▶ _TASK BRIEF_: With the material below, print exactly the lines between the line holding "(* rust: src/normalize/write/keys.rs index_pointer_key" and the line holding "as much fuel as there are windows. *)", inclusive. Add nothing else.

▶ _RAW DATA_:
───

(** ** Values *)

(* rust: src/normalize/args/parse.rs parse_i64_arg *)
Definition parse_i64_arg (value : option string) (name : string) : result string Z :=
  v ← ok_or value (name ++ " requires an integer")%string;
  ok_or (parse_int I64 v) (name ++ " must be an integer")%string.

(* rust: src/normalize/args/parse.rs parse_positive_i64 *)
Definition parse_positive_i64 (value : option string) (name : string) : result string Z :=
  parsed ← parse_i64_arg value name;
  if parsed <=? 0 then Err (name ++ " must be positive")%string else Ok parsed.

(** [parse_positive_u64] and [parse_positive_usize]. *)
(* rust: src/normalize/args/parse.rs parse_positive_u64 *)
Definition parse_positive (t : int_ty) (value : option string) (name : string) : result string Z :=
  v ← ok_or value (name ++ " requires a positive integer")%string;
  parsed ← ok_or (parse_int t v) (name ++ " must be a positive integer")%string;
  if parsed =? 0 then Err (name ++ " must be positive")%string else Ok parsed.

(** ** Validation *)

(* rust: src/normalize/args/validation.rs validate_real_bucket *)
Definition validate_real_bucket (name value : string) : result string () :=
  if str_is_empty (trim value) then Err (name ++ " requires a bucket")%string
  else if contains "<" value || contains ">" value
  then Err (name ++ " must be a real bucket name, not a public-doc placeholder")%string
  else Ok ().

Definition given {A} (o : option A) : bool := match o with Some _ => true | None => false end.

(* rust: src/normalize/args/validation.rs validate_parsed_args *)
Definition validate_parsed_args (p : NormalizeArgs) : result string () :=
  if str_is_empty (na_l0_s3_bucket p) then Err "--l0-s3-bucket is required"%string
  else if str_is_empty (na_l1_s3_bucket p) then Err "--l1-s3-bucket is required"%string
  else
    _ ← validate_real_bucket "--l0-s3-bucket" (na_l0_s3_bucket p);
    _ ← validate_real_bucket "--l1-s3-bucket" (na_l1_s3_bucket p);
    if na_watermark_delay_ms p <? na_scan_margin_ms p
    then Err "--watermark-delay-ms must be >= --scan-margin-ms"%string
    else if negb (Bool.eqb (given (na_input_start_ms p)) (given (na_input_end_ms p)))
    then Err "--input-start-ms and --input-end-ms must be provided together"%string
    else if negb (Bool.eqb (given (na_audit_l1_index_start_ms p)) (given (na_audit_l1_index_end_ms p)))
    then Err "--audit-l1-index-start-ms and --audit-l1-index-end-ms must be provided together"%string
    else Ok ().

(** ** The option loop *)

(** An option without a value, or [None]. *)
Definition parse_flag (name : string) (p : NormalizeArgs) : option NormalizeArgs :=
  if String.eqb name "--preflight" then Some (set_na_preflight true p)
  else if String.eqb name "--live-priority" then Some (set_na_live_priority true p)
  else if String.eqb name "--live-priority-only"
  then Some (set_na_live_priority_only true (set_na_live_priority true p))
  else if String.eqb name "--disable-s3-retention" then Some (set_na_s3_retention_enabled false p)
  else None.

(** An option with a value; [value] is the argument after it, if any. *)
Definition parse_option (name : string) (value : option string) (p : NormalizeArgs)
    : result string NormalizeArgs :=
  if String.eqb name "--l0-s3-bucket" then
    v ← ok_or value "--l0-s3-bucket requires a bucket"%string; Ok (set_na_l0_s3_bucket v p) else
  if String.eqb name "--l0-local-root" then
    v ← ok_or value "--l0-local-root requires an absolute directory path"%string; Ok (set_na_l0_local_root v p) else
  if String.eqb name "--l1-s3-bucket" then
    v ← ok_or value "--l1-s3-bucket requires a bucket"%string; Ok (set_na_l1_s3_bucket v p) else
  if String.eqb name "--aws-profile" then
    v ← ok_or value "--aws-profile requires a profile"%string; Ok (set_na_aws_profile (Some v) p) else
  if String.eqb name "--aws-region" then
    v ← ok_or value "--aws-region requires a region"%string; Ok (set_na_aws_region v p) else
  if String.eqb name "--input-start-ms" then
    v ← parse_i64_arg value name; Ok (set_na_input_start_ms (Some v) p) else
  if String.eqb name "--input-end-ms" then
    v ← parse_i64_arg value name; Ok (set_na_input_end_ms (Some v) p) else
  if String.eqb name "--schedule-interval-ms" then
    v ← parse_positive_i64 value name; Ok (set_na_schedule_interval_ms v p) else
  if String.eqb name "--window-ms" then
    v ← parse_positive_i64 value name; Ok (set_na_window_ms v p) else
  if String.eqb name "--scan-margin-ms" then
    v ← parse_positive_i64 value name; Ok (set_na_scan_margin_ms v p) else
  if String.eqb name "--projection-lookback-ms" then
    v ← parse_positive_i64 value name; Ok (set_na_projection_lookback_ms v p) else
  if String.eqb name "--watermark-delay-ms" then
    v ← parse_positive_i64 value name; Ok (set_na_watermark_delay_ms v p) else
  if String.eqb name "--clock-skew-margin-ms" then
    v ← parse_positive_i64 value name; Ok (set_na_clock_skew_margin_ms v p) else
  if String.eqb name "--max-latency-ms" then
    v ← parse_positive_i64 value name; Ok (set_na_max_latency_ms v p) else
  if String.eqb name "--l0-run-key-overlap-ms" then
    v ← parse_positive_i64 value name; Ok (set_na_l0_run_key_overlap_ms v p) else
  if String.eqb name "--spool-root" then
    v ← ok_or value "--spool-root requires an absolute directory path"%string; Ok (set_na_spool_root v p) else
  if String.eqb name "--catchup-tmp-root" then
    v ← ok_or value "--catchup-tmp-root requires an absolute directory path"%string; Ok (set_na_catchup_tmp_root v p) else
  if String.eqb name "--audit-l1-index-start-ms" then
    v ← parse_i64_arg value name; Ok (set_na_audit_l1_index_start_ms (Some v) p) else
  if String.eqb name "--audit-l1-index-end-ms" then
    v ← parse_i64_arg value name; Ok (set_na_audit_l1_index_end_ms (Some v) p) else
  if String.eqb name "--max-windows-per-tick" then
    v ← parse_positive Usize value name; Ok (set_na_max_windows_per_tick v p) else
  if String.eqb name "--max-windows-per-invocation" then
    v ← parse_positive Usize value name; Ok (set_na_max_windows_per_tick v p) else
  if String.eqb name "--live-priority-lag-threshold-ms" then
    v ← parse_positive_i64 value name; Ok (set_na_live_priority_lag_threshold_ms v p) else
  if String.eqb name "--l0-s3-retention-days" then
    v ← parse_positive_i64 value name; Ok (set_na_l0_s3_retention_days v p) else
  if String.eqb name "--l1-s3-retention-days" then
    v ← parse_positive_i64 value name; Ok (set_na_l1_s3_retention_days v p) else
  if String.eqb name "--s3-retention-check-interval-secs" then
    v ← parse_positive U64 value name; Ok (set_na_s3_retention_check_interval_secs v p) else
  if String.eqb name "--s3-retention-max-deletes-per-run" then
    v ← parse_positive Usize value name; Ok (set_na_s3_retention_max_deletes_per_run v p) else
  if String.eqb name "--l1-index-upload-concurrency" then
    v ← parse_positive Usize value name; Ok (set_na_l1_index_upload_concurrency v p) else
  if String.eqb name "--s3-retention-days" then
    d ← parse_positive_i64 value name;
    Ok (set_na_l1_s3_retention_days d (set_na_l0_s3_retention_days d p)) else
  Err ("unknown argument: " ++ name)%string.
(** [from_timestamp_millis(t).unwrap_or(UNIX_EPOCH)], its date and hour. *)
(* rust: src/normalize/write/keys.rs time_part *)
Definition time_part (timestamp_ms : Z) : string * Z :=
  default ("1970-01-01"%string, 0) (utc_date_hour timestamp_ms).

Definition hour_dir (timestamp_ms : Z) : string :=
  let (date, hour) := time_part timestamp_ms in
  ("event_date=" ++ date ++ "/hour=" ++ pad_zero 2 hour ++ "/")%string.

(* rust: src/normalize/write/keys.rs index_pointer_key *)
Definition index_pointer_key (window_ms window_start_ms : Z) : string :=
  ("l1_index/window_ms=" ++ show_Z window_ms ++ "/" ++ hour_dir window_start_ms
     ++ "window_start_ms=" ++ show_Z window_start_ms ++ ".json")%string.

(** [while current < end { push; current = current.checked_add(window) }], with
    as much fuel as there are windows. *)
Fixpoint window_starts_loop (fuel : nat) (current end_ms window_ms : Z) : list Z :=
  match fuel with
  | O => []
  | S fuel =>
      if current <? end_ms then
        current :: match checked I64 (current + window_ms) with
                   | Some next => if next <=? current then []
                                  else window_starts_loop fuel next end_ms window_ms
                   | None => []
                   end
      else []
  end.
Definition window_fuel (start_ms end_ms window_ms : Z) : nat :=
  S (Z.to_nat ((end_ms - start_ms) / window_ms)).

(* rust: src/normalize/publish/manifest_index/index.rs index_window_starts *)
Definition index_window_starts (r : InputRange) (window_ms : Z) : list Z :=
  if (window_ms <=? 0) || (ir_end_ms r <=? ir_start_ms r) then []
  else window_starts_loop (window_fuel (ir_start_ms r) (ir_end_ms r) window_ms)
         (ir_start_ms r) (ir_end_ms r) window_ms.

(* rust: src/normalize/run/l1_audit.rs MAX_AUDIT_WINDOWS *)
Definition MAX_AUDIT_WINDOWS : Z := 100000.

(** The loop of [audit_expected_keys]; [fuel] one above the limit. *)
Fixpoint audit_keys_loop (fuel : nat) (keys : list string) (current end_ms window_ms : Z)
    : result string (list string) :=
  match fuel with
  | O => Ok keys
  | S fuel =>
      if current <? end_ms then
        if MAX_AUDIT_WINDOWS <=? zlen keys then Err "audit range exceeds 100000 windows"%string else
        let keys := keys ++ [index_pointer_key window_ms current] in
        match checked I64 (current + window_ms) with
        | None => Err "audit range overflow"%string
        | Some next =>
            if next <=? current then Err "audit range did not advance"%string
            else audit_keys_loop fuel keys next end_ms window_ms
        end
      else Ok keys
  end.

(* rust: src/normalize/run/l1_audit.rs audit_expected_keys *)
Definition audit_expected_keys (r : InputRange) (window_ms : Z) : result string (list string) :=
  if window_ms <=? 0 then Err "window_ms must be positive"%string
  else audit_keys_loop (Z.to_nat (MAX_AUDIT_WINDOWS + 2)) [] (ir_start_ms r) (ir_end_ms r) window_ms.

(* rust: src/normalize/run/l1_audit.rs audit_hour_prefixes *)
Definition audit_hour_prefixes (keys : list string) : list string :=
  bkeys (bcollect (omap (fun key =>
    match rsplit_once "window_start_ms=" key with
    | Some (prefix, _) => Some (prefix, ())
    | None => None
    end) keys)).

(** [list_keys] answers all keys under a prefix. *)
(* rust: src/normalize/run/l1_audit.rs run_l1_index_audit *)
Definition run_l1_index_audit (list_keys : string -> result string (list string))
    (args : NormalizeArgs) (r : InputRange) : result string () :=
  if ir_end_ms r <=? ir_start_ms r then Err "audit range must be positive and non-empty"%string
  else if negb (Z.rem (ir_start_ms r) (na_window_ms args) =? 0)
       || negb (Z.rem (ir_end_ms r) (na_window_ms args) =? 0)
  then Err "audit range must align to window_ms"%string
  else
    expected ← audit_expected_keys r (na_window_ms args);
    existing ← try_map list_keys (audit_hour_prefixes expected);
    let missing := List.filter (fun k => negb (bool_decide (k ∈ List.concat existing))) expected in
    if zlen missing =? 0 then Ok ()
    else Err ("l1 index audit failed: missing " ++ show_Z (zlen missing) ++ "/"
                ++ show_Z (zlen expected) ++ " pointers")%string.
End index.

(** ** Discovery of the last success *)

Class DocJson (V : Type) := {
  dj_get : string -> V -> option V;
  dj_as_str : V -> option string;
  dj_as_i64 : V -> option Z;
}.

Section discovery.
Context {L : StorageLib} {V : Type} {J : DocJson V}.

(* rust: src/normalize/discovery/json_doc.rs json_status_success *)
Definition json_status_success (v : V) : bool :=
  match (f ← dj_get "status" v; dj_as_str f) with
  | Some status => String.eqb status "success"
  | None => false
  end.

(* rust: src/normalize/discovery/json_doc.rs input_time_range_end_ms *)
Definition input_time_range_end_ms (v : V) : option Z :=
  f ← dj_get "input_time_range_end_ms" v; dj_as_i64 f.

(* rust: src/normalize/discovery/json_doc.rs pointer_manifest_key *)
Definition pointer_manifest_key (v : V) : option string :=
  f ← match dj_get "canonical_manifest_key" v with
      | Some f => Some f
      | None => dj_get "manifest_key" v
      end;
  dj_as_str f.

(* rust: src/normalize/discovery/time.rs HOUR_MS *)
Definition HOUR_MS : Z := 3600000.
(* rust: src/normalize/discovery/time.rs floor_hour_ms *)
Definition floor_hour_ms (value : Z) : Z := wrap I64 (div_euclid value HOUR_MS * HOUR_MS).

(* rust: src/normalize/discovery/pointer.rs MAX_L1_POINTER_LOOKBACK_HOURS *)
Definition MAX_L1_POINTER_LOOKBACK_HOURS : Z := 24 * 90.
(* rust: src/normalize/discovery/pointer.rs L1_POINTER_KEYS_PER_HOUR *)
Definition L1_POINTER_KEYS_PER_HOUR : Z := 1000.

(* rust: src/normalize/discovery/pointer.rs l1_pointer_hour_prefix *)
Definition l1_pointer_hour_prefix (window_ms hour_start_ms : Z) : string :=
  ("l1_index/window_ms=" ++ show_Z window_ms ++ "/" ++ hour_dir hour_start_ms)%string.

───

▶ _TASK SOLUTION_:
(* rust: src/normalize/write/keys.rs index_pointer_key *)
Definition index_pointer_key (window_ms window_start_ms : Z) : string :=
  ("l1_index/window_ms=" ++ show_Z window_ms ++ "/" ++ hour_dir window_start_ms
     ++ "window_start_ms=" ++ show_Z window_start_ms ++ ".json")%string.

(** [while current < end { push; current = current.checked_add(window) }], with
    as much fuel as there are windows. *)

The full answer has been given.